= Beginning of Section =

(* ===== verification/Traffic.v ===== *)
(** * Traffic on managed channels

    [ipc_shm_acquire_buf], [ipc_shm_tx], the receive loop and
    [ipc_shm_release_buf] on ready channels: what each does to the queues, and
    the journey of a message from one end to the other. *)

From S2P Require Import Prelude Memory Types Queue QueueSpec World Shm ShmSpec.

Section Traffic.
Context {P : Type} `{PL : Platform P} `{LW : !PlatformLaws P} `{AP : App P}.
Implicit Types (w : world P) (i ch : Z).

(** An instance in operation: initialised, on a live platform, remote ready. *)
Record operational (w : world P) (i : Z) (p : ipc_shm_priv) : Prop := {
  op_used : used w i p;
  op_live : plat_live i (mem_regions (w_mem w)) (w_plat w);
  op_ready_mapped : mapped (w_mem w) (remote_base i (w_plat w)) 8 = true;
  op_ready : uint_at 8 (w_mem w) (remote_base i (w_plat w)) = IPC_SHM_STATE_READY
}.

Lemma get_local_eval w i :
  plat_live i (mem_regions (w_mem w)) (w_plat w) ->
  on_plat (ipc_os_get_local_shm i) w = Ret (local_base i (w_plat w)) w.
Proof.
  intros H. erewrite on_plat_Ret by (apply get_local_law, H). now destruct w.
Qed.

Lemma get_remote_eval w i :
  plat_live i (mem_regions (w_mem w)) (w_plat w) ->
  on_plat (ipc_os_get_remote_shm i) w = Ret (remote_base i (w_plat w)) w.
Proof.
  intros H. erewrite on_plat_Ret by (apply get_remote_law, H). now destruct w.
Qed.
(** The buffers this end holds of the peer's pools go back. *)
Lemma release_keeps w held lent1 a lent2 free fly :
  used w i p -> owned d (w_mem w) held (lent1 ++ a :: lent2) free fly ->
  exists w' free', ipc_shm_release_buf i ch a w = Ret 0 w' /\
    owned d (w_mem w') held (lent1 ++ lent2) free' fly /\ direction_kept c (w_mem w) (w_mem w').
Proof.
  intros Hu Ho. assert (Hw := ow_wf _ _ _ _ _ _ Ho).
  assert (Hin : a ∈ lent1 ++ a :: lent2) by (rewrite elem_of_app, elem_of_cons; auto).
  destruct (owned_buf_pool _ _ _ _ _ _ a Ho) as (k & r & j & Hk & Hj & -> & Hkr & Hp & Hbd).
  { rewrite elem_of_app; auto. }
  destruct (owned_free_lookup _ _ _ _ _ _ _ _ Ho Hk) as (f & Hf & Hcont & _).
  assert (Hroom := owned_pool_room _ _ _ _ _ _ _ _ _ _ Ho (su_apart _ _ _ _ _ _ SU') Hk Hf Hj Hin).
  destruct (peer_chan_pool _ _ _ _ (su_peer _ _ _ _ _ _ SU') Hp) as (q & Hq & [En Es Et Er Eq]).
  assert (Hwr := proj1 (Forall_lookup _ _) (mw_pools _ _ Hw) _ _ Hk).
  assert (E : ipc_shm_release_buf i ch (local_buf r j) w =
    on_mem (ipc_queue_push (Some (pool_bd_queue q)) (Some (bd_encode (BD (Z.of_nat k) j 0)))) w).
  { replace (local_buf r j) with (remote_buf q j)
      by (unfold remote_buf, local_buf; now rewrite Et, Es).
    apply (ipc_shm_release_buf_eval w i ch p c); auto; try apply SU.
    - eapply peer_wf; eauto; apply SU'.
    - eapply peer_apart; apply SU'.
    - now rewrite (pc_num_pools _ _ (su_peer _ _ _ _ _ _ SU')).
    - now rewrite En. }
  assert (Hwq : queue_wf (w_mem w) (pool_bd_queue q)) by (rewrite Eq; apply queue_wf_mirror, Hwr).
  destruct (push_bd_room w (pool_bd_queue q) (BD (Z.of_nat k) j 0)) as (m' & E' & C & K & W & F);
    [exact Hwq | rewrite Eq; apply (pw_elem _ _ Hwr) | |].
  { rewrite Eq. change (tx_link (mirror (pool_bd_queue r))) with (rx_link (pool_bd_queue r)).
    change (elem_num (mirror (pool_bd_queue r))) with (elem_num (pool_bd_queue r)).
    rewrite Hcont, length_fmap, (pw_cap _ _ Hwr). lia. }
  exists (with_mem w m'). eexists. rewrite E. split; [exact E' |]. rewrite Eq in C, K, W, F. split.
  - eapply owned_release; eauto; [apply SU' | apply Hbd; lia | apply queue_wf_unmirror, W].
  - apply (pool_push_direction d c _ _ k r _ Hw (su_sep _ _ _ _ _ _ SU') (su_peer _ _ _ _ _ _ SU') Hk F).
    + intros x Hx. apply (push_footprint_in_rings _ (mirror (pool_bd_queue r))) in Hx.
      * destruct Hx; [right | left]; assumption.
      * apply queue_wf_mirror, Hwr.
    + exact K.
Qed.

(** Receiving one message hands its buffer to the callback. *)
Lemma side_rings F w m' :
  side i p c w -> same_except F (w_mem w) m' -> (forall x, F x -> in_rings (bd_queue c) x) ->
  side i p c (with_mem w m').
Proof.
  intros [[[U1 U2 U3 U4 U5] L M R] Sl Sr Sg Sw] HF Hin. constructor; auto.
  assert (Hg : forall x, range (p_global p) 8 x -> ~ F x).
  { intros x Hx Fx. now apply (Sg x Hx), Hin. }
  assert (Hr : forall x, range (remote_base i (w_plat w)) 8 x -> ~ F x).
  { intros x Hx Fx. now apply (Sw x Hx), Hin. }
  constructor; cbn [with_mem w_mem w_plat].
  - constructor; auto; cbn [with_mem w_mem].
    + now rewrite (same_except_mapped _ _ _ _ _ HF).
    + now rewrite (same_except_uint _ _ _ _ 8 HF Hg).
  - exact (live_with_mem _ _ _ _ L HF).
  - now rewrite (same_except_mapped _ _ _ _ _ HF).
  - now rewrite (same_except_uint _ _ _ _ 8 HF Hr).
Qed.

Lemma rx_one_keeps w k held lent free bd fly :
  side i p c w -> nthZ (p_channels p) ch = Some k -> ch_mng k = c ->
  owned d (w_mem w) held lent free (bd :: fly) ->
  exists m',
    managed_rx_one i ch w =
      (call_managed_cb (m_rx_cb c) (m_cb_arg c) i (ch_id k) (bd_buf d bd) (bd_data_size bd) ;;; cret true)
        (with_mem w m') /\
    side i p c (with_mem w m') /\
    owned d m' held (bd_buf d bd :: lent) free fly /\ direction_kept c (w_mem w) m'.
Proof.
  intros Hsd Hk Ec Ho. assert (Hw := ow_wf _ _ _ _ _ _ Ho).
  assert (Hpeer := su_peer _ _ _ _ _ _ SU'). assert (Eq := pc_queue _ _ Hpeer).
  assert (Hwc : mchan_wf (w_mem w) c) by (eapply peer_wf; eauto).
  assert (Hok := ow_fly_ok _ _ _ _ _ _ Ho). apply Forall_cons in Hok as [(n & r & Hr & Hbd) _].
  destruct (bd_buf_names _ _ _ _ _ Hw Hr Hbd) as (Eb & _). destruct Hbd as (Hbd & Hid & Hj).
  destruct (Forall2_lookup_l _ _ _ _ _ (peer_active _ _ Hpeer) Hr) as (q & Hq & [En Es Et Er Eqq]).
  assert (Hn : 0 <= Z.of_nat n < num_pools c).
  { assert (Hl := lookup_lt_Some _ _ _ Hq). rewrite (active_length _ _ Hwc) in Hl. lia. }
  destruct (managed_rx_one_eval w i ch p k bd (bd_encode <$> fly) q) as (m' & E & R1 & R2 & R3 & R4);
    rewrite ?Hid, ?Ec; auto; try apply Hsd.
  - rewrite Eq. exact (ow_fly _ _ _ _ _ _ Ho).
  - apply active_lookup; [exact Hn | now rewrite Nat2Z.id].
  - now rewrite En.
  - exact (proj1 (Forall_lookup _ _) (sd_remote _ _ _ _ Hsd) _ _ Hq).
  - rewrite Ec in E, R1, R2, R3, R4. exists m'. rewrite Eb. replace (local_buf r (bd_buf_id bd)) with (remote_buf q (bd_buf_id bd))
      by (unfold remote_buf, local_buf; now rewrite Et, Es).
    assert (Hin : forall x, range (push_ring (bd_queue c) + RING_READ) 4 x ->
              in_rings (bd_queue c) x)
      by (intros x; now apply (pop_footprint_in_rings (w_mem w)), Hwc).
    split_and!; [exact E | eapply side_rings; eauto | |].
    + replace (remote_buf q (bd_buf_id bd)) with (bd_buf d bd)
        by (rewrite Eb; unfold remote_buf, local_buf; now rewrite Et, Es).
      rewrite Eq in R1, R3, R4. eapply owned_rx; eauto; [apply SU' | apply queue_wf_unmirror, R3].
    + rewrite Eq in R2, R3, R4, Hin.
      apply (bd_push_direction d c _ _ _ Hw (su_sep _ _ _ _ _ _ SU') Hpeer R4);
        [| now apply queue_wf_unmirror | exact R2].
      intros x Hx. destruct (Hin x Hx); [right | left]; assumption.
Qed.

(** ** Steps *)

Lemma accounted_kept m m' own lent own' lent' free fly :
  owned c m own lent free fly -> direction_kept d m m' -> accounted d (m, own', lent') ->
  mchan_wf m' c -> accounted d (m', own', lent').
Proof.
  intros Ho Hk (free' & fly' & Hd) Hw. exists free', fly'. cbn [fst snd] in *.
  apply (owned_kept d m); auto. eapply peer_wf; [exact Hw | apply SU].
Qed.
(* ===== verification/ChannelSteps.v ===== *)
(** * Calls on a managed channel, access by access (src/ipc-shm.c)

    [ipc_shm_acquire_buf], [ipc_shm_tx], the reception of one message and
    [ipc_shm_release_buf] on a channel of an instance in use, as programs that
    load words of the shared memory and operate on the queues of the channel.
    Resolved into single accesses and run without interruption they are the
    functions of [Shm]. *)

From S2P Require Import Prelude Memory Types Queue QueueSpec Atomic QueueSteps Linear.
From S2P Require Import World Shm ShmSpec Traffic Delivery Clients.
#[local] Open Scope Z_scope.

(** ** What an end knows of an instance *)

(** A channel, the address of the end's own state word, the bases of the two
    halves and their size: private data, which no call on the channel changes. *)
Record view : Type := View {
  v_chan : ipc_managed_channel;
  v_state : Z;
  v_local : Z;
  v_remote : Z;
  v_size : Z
}.

(** Queues of a channel: that of the channel, or of a pool. *)
Abbreviation queue_id := (option nat).
Definition own_queue (c : ipc_managed_channel) (k : queue_id) : ipc_queue :=
  match k with
  | None => bd_queue c
  | Some i => from_option pool_bd_queue (bd_queue c) (active_pools c !! i)
  end.

Abbreviation call_prog R := (client queue_id R).

(** ** Checks *)

(** [ipc_instance_is_free], of an instance with a state word *)
Definition instance_used_steps (v : view) : call_prog bool :=
  CLoad 8 (v_state v) (fun s => CDone (negb (s =? IPC_SHM_STATE_CLEAR))).

Definition remote_ready_steps (v : view) : call_prog Z :=
  let% used := instance_used_steps v in
  if negb used then CDone (- EINVAL) else
  CLoad 8 (v_remote v) (fun s => if negb (s =? IPC_SHM_STATE_READY) then CDone (- EAGAIN) else CDone 0).

Definition queue_integrity_steps (q : ipc_queue) : call_prog Z :=
  CLoad 8 (pop_ring q + RING_SENTINEL) (fun s1 =>
  if negb (IPC_QUEUE_INIT_DONE =? s1) then CDone (- EINVAL) else
  CLoad 8 (push_ring q + RING_SENTINEL) (fun s2 =>
  if IPC_QUEUE_INIT_DONE =? s2 then CDone 0 else CDone (- EINVAL))).

(** check all the pool bd boundaries *)
Fixpoint pools_integrity_steps (ps : list ipc_shm_pool) : call_prog Z :=
  match ps with
  | [] => CDone 0
  | p :: ps =>
      let% e := queue_integrity_steps (pool_bd_queue p) in
      if negb (0 =? e) then CDone (- EINVAL) else pools_integrity_steps ps
  end.

Definition mchan_integrity_steps (c : ipc_managed_channel) : call_prog Z :=
  let% e := queue_integrity_steps (bd_queue c) in
  if 0 =? e then pools_integrity_steps (active_pools c) else CDone (- EINVAL).

(** ** Calls *)

Fixpoint acquire_pool_steps (i : nat) (ps : list ipc_shm_pool) (mem_size : Z) :
    call_prog (option (ipc_shm_pool * ipc_shm_bd)) :=
  match ps with
  | [] => CDone None
  | pool :: ps =>
      if buf_size pool <? mem_size then acquire_pool_steps (S i) ps mem_size else
      COp (Some i) OpPop (fun r =>
      if r.1 =? 0 then CDone (Some (pool, bd_decode (default [] r.2)))
      else acquire_pool_steps (S i) ps mem_size)
  end.

Definition ipc_shm_acquire_buf_steps (v : view) (mem_size : Z) : call_prog Z :=
  let% ready := remote_ready_steps v in
  if negb (ready =? 0) then CDone NULL else
  if mem_size =? 0 then CDone NULL else
  let% ok := mchan_integrity_steps (v_chan v) in
  if negb (ok =? 0) then CDone NULL else
  let% r := acquire_pool_steps 0 (active_pools (v_chan v)) mem_size in
  match r with
  | None => CDone NULL
  | Some (pool, bd) =>
      let buf_addr := u64 (local_pool_addr pool + u32 (bd_buf_id bd * buf_size pool)) in
      if (buf_addr <? v_local v) || (u64 (v_local v + v_size v) <? u64 (buf_addr + buf_size pool))
      then CDone NULL else CDone buf_addr
  end.

(** [find_pool_for_buf], which reads private data only; [None] past the array. *)
Fixpoint pool_of_buf (n : nat) (ps : list ipc_shm_pool) (pool_id buf remote : Z) : option Z :=
  match n with
  | O => Some (- EINVAL)
  | S k =>
      pool ← head ps;
      let addr := if remote =? IPC_BUFFER_FROM_REMOTE then remote_pool_addr pool else local_pool_addr pool in
      let pool_size := u32 (num_bufs pool * buf_size pool) in
      if (addr <=? buf) && (buf <? u64 (addr + pool_size)) then Some (i16 pool_id)
      else pool_of_buf k (tail ps) (pool_id + 1) buf remote
  end.

(** The descriptor of a buffer: pool and index; [None] for undefined behaviour,
    -EINVAL when no pool owns it. *)
Definition bd_of_buf (c : ipc_managed_channel) (buf remote : Z) : option (Z + Z * Z) :=
  pool_id ← pool_of_buf (Z.to_nat (num_pools c)) (pools c) 0 buf remote;
  if pool_id =? - EINVAL then Some (inl (- EINVAL)) else
  pool ← nthZ (pools c) pool_id;
  let addr := if remote =? IPC_BUFFER_FROM_REMOTE then remote_pool_addr pool else local_pool_addr pool in
  if buf_size pool =? 0 then None else Some (inr (pool_id, u64 (buf - addr) / buf_size pool)).

Definition ipc_shm_tx_steps (v : view) (buf size : Z) : call_prog Z :=
  let% ready := remote_ready_steps v in
  if negb (ready =? 0) then CDone (- EINVAL) else
  if (buf =? NULL) || (size =? 0) then CDone (- EINVAL) else
  let% ok := mchan_integrity_steps (v_chan v) in
  if negb (ok =? 0) then CDone (- EINVAL) else
  match bd_of_buf (v_chan v) buf IPC_BUFFER_FROM_LOCAL with
  | None => CWrong
  | Some (inl e) => CDone e
  | Some (inr (pool_id, buf_id)) =>
      COp None (OpPush (bd_encode (BD pool_id (u16 buf_id) size))) (fun r =>
      if negb (r.1 =? 0) then CDone (i8 r.1) else CDone 0)
  end.

Definition ipc_shm_release_buf_steps (v : view) (buf : Z) : call_prog Z :=
  let% used := instance_used_steps v in
  if negb used then CDone (- EINVAL) else
  if buf =? NULL then CDone (- EINVAL) else
  let% ok := mchan_integrity_steps (v_chan v) in
  if negb (ok =? 0) then CDone (- EINVAL) else
  match bd_of_buf (v_chan v) buf IPC_BUFFER_FROM_REMOTE with
  | None => CWrong
  | Some (inl e) => CDone e
  | Some (inr (pool_id, buf_id)) =>
      COp (Some (Z.to_nat pool_id)) (OpPush (bd_encode (BD pool_id (u16 buf_id) 0))) (fun r => CDone r.1)
  end.

(** One turn of the receive loop: [None] when there is no message, else the
    buffer and size the callback gets, or none of them for an address outside
    the remote half. *)
Definition managed_rx_one_steps (v : view) : call_prog (option (option (Z * Z))) :=
  COp None OpPop (fun r =>
  if negb (r.1 =? 0) then CDone None else
  let bd := bd_decode (default [] r.2) in
  match nthZ (pools (v_chan v)) (bd_pool_id bd) with
  | None => CWrong
  | Some pool =>
      let buf_addr := u64 (remote_pool_addr pool + u32 (bd_buf_id bd * buf_size pool)) in
      if (v_remote v <=? buf_addr) && (u64 (buf_addr + buf_size pool) <=? u64 (v_remote v + v_size v))
      then CDone (Some (Some (buf_addr, bd_data_size bd))) else CDone (Some None)
  end).

(** ** Without interruption: the functions of [Shm] *)

(** Elements are bytes, queues are those in [known]. *)
Fixpoint well_formed {R} (known : queue_id -> Prop) (p : call_prog R) : Prop :=
  match p with
  | CDone _ | CWrong => True
  | CLoad _ _ f => forall v, well_formed known (f v)
  | COp k op f =>
      known k /\ match op with OpPush e => bytes_ok e | OpPop => True end /\ forall r, well_formed known (f r)
  end.

Lemma well_formed_bind {A B} known (p : call_prog A) (f : A -> call_prog B) :
  well_formed known p -> (forall a, well_formed known (f a)) -> well_formed known (client_bind p f).
Proof. intros Hp Hf. induction p; cbn in *; intuition. Qed.

Section Run.
Context (qs : queue_id -> ipc_queue).

(** Queue operations as the functions of [Queue]. *)
Fixpoint crun {R} (p : call_prog R) : M memory R :=
  match p with
  | CDone r => cret r
  | CWrong => cfault
  | CLoad n a f => let* v := read_uint n a in crun (f v)
  | COp k op f => let* r := run_op (qs k) op in crun (f r)
  end.

Lemma crun_bind {A B} (p : call_prog A) (f : A -> call_prog B) m :
  crun (client_bind p f) m = (let* a := crun p in crun (f a)) m.
Proof.
  revert m; induction p as [a | | n a g IH | k op g IH]; intros m; cbn [client_bind crun];
    [now rewrite cbind_cret | reflexivity | |]; rewrite cbind_assoc; unfold cbind.
  - destruct (read_uint n a m); [apply IH | reflexivity].
  - destruct (run_op (qs k) op m); [apply IH | reflexivity].
Qed.

(** Single accesses keep the mapping and the range of bytes. *)
Lemma run_keeps {A} (p : prog A) : forall m a m',
  run p m = Ret a m' -> mem_regions m' = mem_regions m /\ (mem_ok m -> mem_ok m').
Proof.
  induction p as [x | | x k IH]; intros m a m' E; cbn [run] in E.
  - injection E as <- <-. auto.
  - discriminate.
  - apply cbind_inv in E as (v & m1 & E1 & E2). destruct (IH v _ _ _ E2) as [R1 K1].
    destruct x as [n ad | n ad w]; cbn [do_access] in E1; cinv.
    + auto.
    + rewrite R1. split; [reflexivity |]. intros Hok. apply K1. intros y.
      unfold set_bytes. cbn [mem_bytes]. apply (set_bytes_ok m ad (le_encode n w) Hok (le_encode_ok n w)).
Qed.

Lemma op_steps_run q op m :
  link_shape m (tx_link q) -> mem_ok m -> match op with OpPush e => bytes_ok e | OpPop => True end ->
  run (op_steps q op) m = run_op q op m.
Proof.
  intros Hs Hok Hb. destruct op as [e |]; cbn [op_steps run_op].
  - rewrite run_pbind. unfold cbind. rewrite push_steps_run by assumption.
    now destruct (ipc_queue_push (Some q) (Some e) m).
  - apply pop_steps_run; [now apply link_shape_mirror | exact Hok].
Qed.

Lemma expand_crun {R} known base d (p : call_prog R) : forall m,
  (forall k, known k -> qs k = end_queue (base k) d) ->
  well_formed known p -> (forall k, known k -> link_shape m (tx_link (qs k))) -> mem_ok m ->
  run (expand base d p) m = crun p m.
Proof.
  intros m Hq. revert m.
  induction p as [r | | n a f IH | k op f IH]; intros m Hp Hs Hok; cbn [expand crun run well_formed] in *; auto.
  - unfold cbind. cbn [do_access]. destruct (read_uint n a m) as [v m' |] eqn:E; [| reflexivity].
    apply read_uint_inv in E as (-> & -> & _). now apply IH.
  - destruct Hp as (Hk & He & Hf). rewrite run_pbind. unfold cbind. rewrite <- (Hq k Hk).
    rewrite <- op_steps_run by auto. destruct (run (op_steps (qs k) op) m) as [r m' |] eqn:E; [| reflexivity].
    apply run_keeps in E as [HR HK]. apply IH; auto. intros k' Hk'.
    destruct (Hs k' Hk'). constructor; unfold mapped in *; rewrite ?HR; auto.
Qed.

= End of Section =

◆ **Task to carry out**
How many lines in the entries contain the string "induction"? Give the number only.

◆ **Expected answer**
4